> [EXERCISE AIM]: From the line containing "if negb (char_at" down to the final entry below, restate each line word for word.

═════ RECORDED DATA ═════

(* ===== verification/Inet.v ===== *)
(** * Network addresses of the C library ([ulib/axlibc/c/network.c])

    Byte order, and the texts of addresses of versions 4 and 6.  A string is the list of its bytes before the final
    zero. *)

From Stdlib Require Import ZArith Lia.
From stdpp Require Import base decidable numbers gmap list.
From S2P Require Import Prelude LinkedList CString CStdlib CTime Printf PrintfProps.

Local Open Scope Z_scope.

(** ** Byte order *)

Definition bswap_16 (x : Z) : Z := wrap 16 (Z.lor (Z.shiftl x 8) (Z.shiftr x 8)).
Definition bswap_32 (x : Z) : Z :=
  wrap 32 (Z.lor (Z.lor (Z.lor (Z.shiftr x 24) (Z.land (Z.shiftr x 8) 0xff00)) (Z.land (wrap 32 (Z.shiftl x 8)) 0xff0000)) (Z.shiftl x 24)).
(** The machine is little-endian when the first byte of the number 1 is not zero. *)
Definition htonl (little : bool) (n : Z) : Z := if little then bswap_32 n else n.
Definition htons (little : bool) (n : Z) : Z := if little then bswap_16 n else n.
Definition ntohl (little : bool) (n : Z) : Z := if little then bswap_32 n else n.
Definition ntohs (little : bool) (n : Z) : Z := if little then bswap_16 n else n.

(** ** Reading addresses *)

Definition AF_INET : Z := 2.
Definition AF_INET6 : Z := 10.
Definition EAFNOSUPPORT_ : Z := 97.
Definition ENOSPC_ : Z := 28.
Definition char_at (s : list Z) (j : nat) : Z := default 0 (s !! j).

Definition hexval (c : Z) : Z :=
  if wrap 32 (c - 48) <? 10 then c - 48
  else let c := Z.lor c 32 in if wrap 32 (c - 97) <? 6 then c - 97 + 10 else -1.
(** The value and the number of at most [k] digits. *)
Fixpoint v4_digits (k : nat) (s : list Z) (v : Z) (j : nat) : Z * nat :=
  match k with
  | O => (v, j)
  | S k => if isdigit (char_at s j) then v4_digits k s (10 * v + char_at s j - 48) (S j) else (v, j)
  end.
(** The result, and the bytes written so far; [n] parts are left after this one. *)
Fixpoint pton4 (n : nat) (s : list Z) : Z * list Z :=
  let '(v, j) := v4_digits 3 s 0 0 in
  if ((j =? 0)%nat || ((1 <? j)%nat && (char_at s 0 =? 48)) || (255 <? v))%bool then (0, [])
  else
    match n with
    | O => if char_at s j =? 0 then (1, [v]) else (0, [v])
    | S n =>
        if negb (char_at s j =? 46) then (0, [v])
        else let '(r, l) := pton4 n (drop (S j) s) in (r, v :: l)
    end.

═════

> [ANSWER SECTION]:
        if negb (char_at s j =? 46) then (0, [v])
        else let '(r, l) := pton4 n (drop (S j) s) in (r, v :: l)
    end.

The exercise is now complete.